Bridging Disciplines, Generating Solutions

At the BRIDGE Symposium, grad students and postdocs discussed creative bridges across disciplines that could lead to improvements in the economy, environment and people’s lives.

BRIDGE Symposium participants standing at the front of a room

Demonstrating the power of interdisciplinary collaboration, nine pairs of graduate students and postdoctoral researchers from 12 NC State University departments recently presented their strategies for bringing different fields together for research to benefit the economy, the environment and humanity.

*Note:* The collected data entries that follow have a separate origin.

Lemma reserve_contents leaseTimeMs m m' taken : unique m →
  queued m ≡ₚ taken ++ queued m' → in_flight m' ≡ₚ (if c_true leaseTimeMs then taken else []) ++ in_flight m →
  contents_of m' = Contents (available (contents_of m) ∖ index taken)
    (if c_true leaseTimeMs then index taken ∪ leased (contents_of m) else leased (contents_of m)) ∧
  ids_of m' ⊆+ ids_of m ∧ NoDup (map id taken) ∧ index taken ∪ index (queued m') = available (contents_of m).
Proof.
  intros Hu Hq Hf. pose proof (unique_split m Hu) as (Hnq & Hnf & Hdis).
  assert (ids_of m' ⊆+ ids_of m) as Hids.
  { unfold ids_of. apply (fmap_submseteq id). rewrite Hf, Hq, (Permutation_app_comm taken (queued m')), <-!app_assoc.
    apply submseteq_app; [done|]. destruct (c_true leaseTimeMs); [done|]. apply submseteq_inserts_l. done. }
  pose proof (NoDup_submseteq_mono _ _ Hids Hu) as Hu'. pose proof (unique_split m' Hu') as (Hnq' & Hnf' & _).
  pose proof Hnq as Hnt. rewrite Hq, map_app in Hnt. apply NoDup_app in Hnt as (Hnt & Hdt & _).
  assert (index (taken ++ queued m') = index (queued m)) as Ea by (symmetry; by apply index_perm). rewrite index_app in Ea.
  split_and!; [|done..]. unfold contents_of. cbn. rewrite <-Ea. f_equal.
  - apply map_eq. intros k. apply option_eq. intros r. rewrite lookup_difference_Some, lookup_union_Some_raw.
    split; [|intros [[?|[_ ?]] ?]; [congruence|done]]. intros E. pose proof E as [Hr Ek]%index_elem; [|done].
    assert (index taken !! k = None) as Hk; [|tauto].
    apply index_none. intros Hin. apply (Hdt k Hin). apply list_elem_of_fmap. by exists r.
  - rewrite (index_perm _ _ Hnf' Hf), index_app. destruct (c_true leaseTimeMs); [done|]. unfold index at 1. cbn. by rewrite (left_id_L ∅ (∪)).
Qed.

Lemma reserve_refines leaseTimeMs minLatency maxCount m m' taken : unique m →
  queued m ≡ₚ taken ++ queued m' → in_flight m' ≡ₚ (if c_true leaseTimeMs then taken else []) ++ in_flight m →
  zlen taken ≤ limit maxCount → (∀ r, r ∈ taken → minLatency ≤ latency r) →
  (∀ r r', r ∈ taken → r' ∈ queued m' → latency r' ≤ latency r) →
  spec (Reserve leaseTimeMs minLatency maxCount) (contents_of m) (contents_of m') ∧ ids_of m' ⊆+ ids_of m.
Proof.
  intros Hu Hq Hf Hmax Hmin Hpri. destruct (reserve_contents leaseTimeMs m m' taken Hu Hq Hf) as (Ec & Hids & Hnt & Ea).
  split; [|done]. pose proof (NoDup_submseteq_mono _ _ Hids Hu) as Hu'. pose proof (unique_split m' Hu') as (Hnq' & _ & _).
  rewrite Ec. constructor.
  - rewrite <-Ea. apply map_union_subseteq_l.
  - by rewrite index_size.
  - intros k r [Hr _]%index_elem; [|done]. by apply Hmin.
  - intros k r k' r' [Hr _]%index_elem E' En; [|done]. apply (Hpri r r' Hr). rewrite <-Ea in E'.
    apply lookup_union_Some_raw in E' as [E'|[_ E']]; [congruence|]. by apply index_elem in E' as [? _].
Qed.

Lemma index_retried inc rs : index (map (retried inc) rs) = retried inc <$> index rs.
Proof.
  induction rs as [|r rs IH]; [symmetry; apply fmap_empty|]. cbn [map]. rewrite !index_cons, fmap_insert, retried_id, IH. done.
Qed.

Lemma release_view m (ids : list (list Z)) inc m' : wf m →
  queued m' ≡ₚ map (λ e, retried inc e.2) (filter (λ e, e.1 ∈ ids) (m_reserved_records m : list _)) ++ queued m →
  m_reserved_records m' = filter (λ e, e.1 ∉ ids) (m_reserved_records m : list _) →
  queued m' ≡ₚ map (retried inc) (filter (λ r, id r ∈ ids) (in_flight m)) ++ queued m ∧
  in_flight m' = filter (λ r, id r ∉ ids) (in_flight m).
Proof.
  intros Hwf Hq Er. assert (Forall (λ e, id e.2 = e.1) (m_reserved_records m)) as Hkeys by (apply Forall_forall; intros e He; by apply (wf_key m)).
  unfold in_flight. rewrite Er. split; [|exact (in_flight_filter (λ k, k ∉ ids) _ Hkeys)].
  rewrite Hq. pose proof (in_flight_filter (λ k, k ∈ ids) _ Hkeys) as E. cbn beta in E. rewrite <-E, map_map. done.
Qed.

Lemma release_refines ids inc m m' : unique m →
  queued m' ≡ₚ map (retried inc) (filter (λ r, id r ∈ ids) (in_flight m)) ++ queued m →
  in_flight m' = filter (λ r, id r ∉ ids) (in_flight m) →
  contents_of m' = Contents ((retried inc <$> filter (λ e, e.1 ∈ ids) (leased (contents_of m))) ∪ available (contents_of m))
    (filter (λ e, e.1 ∉ ids) (leased (contents_of m))) ∧ ids_of m' ⊆+ ids_of m.
Proof.
  intros Hu Hq Hf. pose proof (unique_split m Hu) as (Hnq & Hnf & Hdis).
  assert (ids_of m' ≡ₚ ids_of m) as Hids.
  { unfold ids_of. rewrite Hf, Hq, !map_app, map_map. rewrite (map_ext (λ r, id (retried inc r)) id) by apply retried_id.
    rewrite (Permutation_app_comm (map id (filter _ _))), <-app_assoc. f_equiv. rewrite <-map_app. f_equiv. clear.
    induction (in_flight m) as [|r rs IH]; [done|]. rewrite !filter_cons. destruct (decide (id r ∈ ids)).
    - rewrite (decide_False (P := ¬ _)) by tauto. cbn. by rewrite IH.
    - rewrite (decide_True (P := ¬ _)) by done. rewrite <-Permutation_middle. by rewrite IH. }
  split; [|by rewrite Hids]. assert (unique m') as (Hnq' & Hnf' & _)%unique_split by (unfold unique; fold (ids_of m'); by rewrite Hids).
  unfold contents_of. cbn. f_equal.
  - rewrite (index_perm _ _ Hnq' Hq), index_app, index_retried. do 2 f_equal. exact (index_filter_ids (λ k, k ∈ ids) _ Hnf).
  - rewrite Hf. exact (index_filter_ids (λ k, k ∉ ids) _ Hnf).
Qed.

Lemma store_refines r m m' : unique m → id r ∉ ids_of m → queued m' ≡ₚ r :: queued m → in_flight m' = in_flight m →
  contents_of m' = Contents (<[id r := r]> (available (contents_of m))) (leased (contents_of m)) ∧ ids_of m' ≡ₚ id r :: ids_of m.
Proof.
  intros Hu Hr Hq Hf. assert (ids_of m' ≡ₚ id r :: ids_of m) as Hids by (unfold ids_of; rewrite Hf, Hq; done).
  split; [|done]. assert (unique m') as (Hnq' & _ & _)%unique_split.
  { unfold unique. fold (ids_of m'). rewrite Hids. by apply NoDup_cons. }
  unfold contents_of. cbn. by rewrite (index_perm _ _ Hnq' Hq), Hf.
Qed.

Lemma step_refines c m m' : step sizeof_record c m m' → wf m → NoDup (brought c ++ ids_of m) →
  spec c (contents_of m) (contents_of m') ∧ ids_of m' ⊆+ brought c ++ ids_of m.
Proof.
  intros [m0 r ok m1 Hroom E|C consumer leaseTimeMs clock c0 minLatency maxCount m0|ids m0|w m0|m0|ids inc m0 m1 E|m0 m1 E] Hwf Hnd;
    cbn [brought app] in *.
  - apply NoDup_cons in Hnd as [Hr Hnd]. apply StoreRecord_queued in E as [(_ & -> & Hoff)|(_ & Hoff & _ & Hq & Er & _)].
    { split; [by constructor|]. by apply submseteq_cons. }
    destruct (store_refines r m0 m1) as [-> Hids]; [done..|unfold in_flight; by rewrite Er|]. split; [by constructor|]. by rewrite Hids.
  - destruct (reserve_view consumer leaseTimeMs clock c0 minLatency maxCount m0) as (taken & Hq & Hf & Hmax & Hmin & Hpri); [done..|].
    by eapply reserve_refines.
  - pose proof (unique_split m0 Hnd) as (Hnq & Hnf & _). destruct (DeleteRecords_filter ids m0 Hwf Hnd) as [E1 E2]. split; [|by eapply ids_filter].
    unfold contents_of at 2. rewrite E1, E2.
    pose proof (index_filter_ids (λ k, k ∉ ids) _ Hnq) as ->. pose proof (index_filter_ids (λ k, k ∉ ids) _ Hnf) as ->.
    apply (spec_delete (contents_of m0)).
  - pose proof (unique_split m0 Hnd) as (Hnq & Hnf & _). destruct (DeleteRecords_where_filter w m0 Hwf Hnd) as [E1 E2]. split; [|by eapply ids_filter].
    unfold contents_of at 2. rewrite E1, E2, !index_filter by done. apply (spec_delete_where (contents_of m0)).
  - assert (queued (DeleteAllRecords m0) = []) as E1 by (unfold queued; cbn; clear; by induction (m_records m0)).
    unfold contents_of at 2, ids_of. rewrite E1. cbn. split; [constructor|apply submseteq_nil_l].
  - destruct (ReleaseRecords_spec sizeof_record Hsizeof ids inc m0 Hwf) as (m2 & E' & _ & Hq & Er & _). assert (m2 = m1) as -> by congruence.
    destruct (release_view m0 ids inc m1 Hwf Hq Er) as [Hq' Hf']. destruct (release_refines ids inc m0 m1 Hnd Hq' Hf') as [-> ?].
    split; [constructor|done].
  - rewrite (ReleaseAll_spec sizeof_record m0 Hwf) in E.
    destruct (ReleaseRecords_spec sizeof_record Hsizeof (map fst (m_reserved_records m0)) false m0 Hwf) as (m2 & E' & _ & Hq & Er & _).
    assert (m2 = m1) as -> by congruence.
    destruct (release_view m0 _ false m1 Hwf Hq Er) as [Hq' Hf']. destruct (release_refines _ false m0 m1 Hnd Hq' Hf') as [Ec ?].
    split; [|done]. rewrite Ec. pose proof (unique_split m0 Hnd) as (Hnq & Hnf & _).
    assert (∀ k, k ∉ map fst (m_reserved_records m0) → leased (contents_of m0) !! k = None) as Hin.
    { intros k Hk. apply index_none. by rewrite in_flight_keys. }
    rewrite <-in_flight_keys in * by done. rewrite map_filter_id.
    2: { intros k r' E0. destruct (decide (k ∈ map id (in_flight m0))); [done|]. cbn. by rewrite Hin in E0. }
    rewrite (map_fmap_ext _ Datatypes.id) by done. rewrite map_fmap_id.
    rewrite (proj2 (map_empty_filter _ _)); [constructor|].
    intros k r' E0. cbn. intros Hn. by rewrite Hin in E0.
Qed.

Lemma steps_refine cs m m' : steps sizeof_record cs m m' → wf m → NoDup (concat (map brought cs) ++ ids_of m) →
  specs cs (contents_of m) (contents_of m') ∧ unique m'.
Proof.
  induction 1 as [m|c cs m1 m2 m3 Hc Hcs IH]; intros Hwf Hnd; [by split; [constructor|]|].
  cbn [map concat] in Hnd. rewrite (Permutation_app_comm (brought c)), <-app_assoc in Hnd.
  destruct (step_refines c m1 m2 Hc Hwf) as [Hspec Hids]; [by apply NoDup_app in Hnd as (_ & _ & ?)|].
  destruct IH as [Hspecs Hu].
  - by eapply step_wf.
  - eapply NoDup_submseteq_mono; [|exact Hnd]. by apply submseteq_app.
  - split; [|done]. by econstructor.
Qed.

Lemma contents_disjoint m : unique m → available (contents_of m) ##ₘ leased (contents_of m).
Proof.
  intros (Hq & Hf & Hdis)%unique_split. apply map_disjoint_spec. cbn.
  intros k r r' [Hr Ek]%index_elem [Hr' Ek']%index_elem; [|done..]. apply (Hdis k).
  - apply list_elem_of_fmap. by exists r.
  - apply list_elem_of_fmap. by exists r'.
Qed.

At the first annual N.C. Plant Sciences Initiative’s BRIDGE Symposium, held Feb. 22, students shared projects ranging from using artificial intelligence for improved strawberry production to employing quantum computing for drug discovery.

The participants also had the opportunity to network with each other and with representatives from area companies and from North Carolina Cooperative Extension.

Terri Long, the N.C PSI platform director for and workforce development, said the symposium’s purpose was twofold.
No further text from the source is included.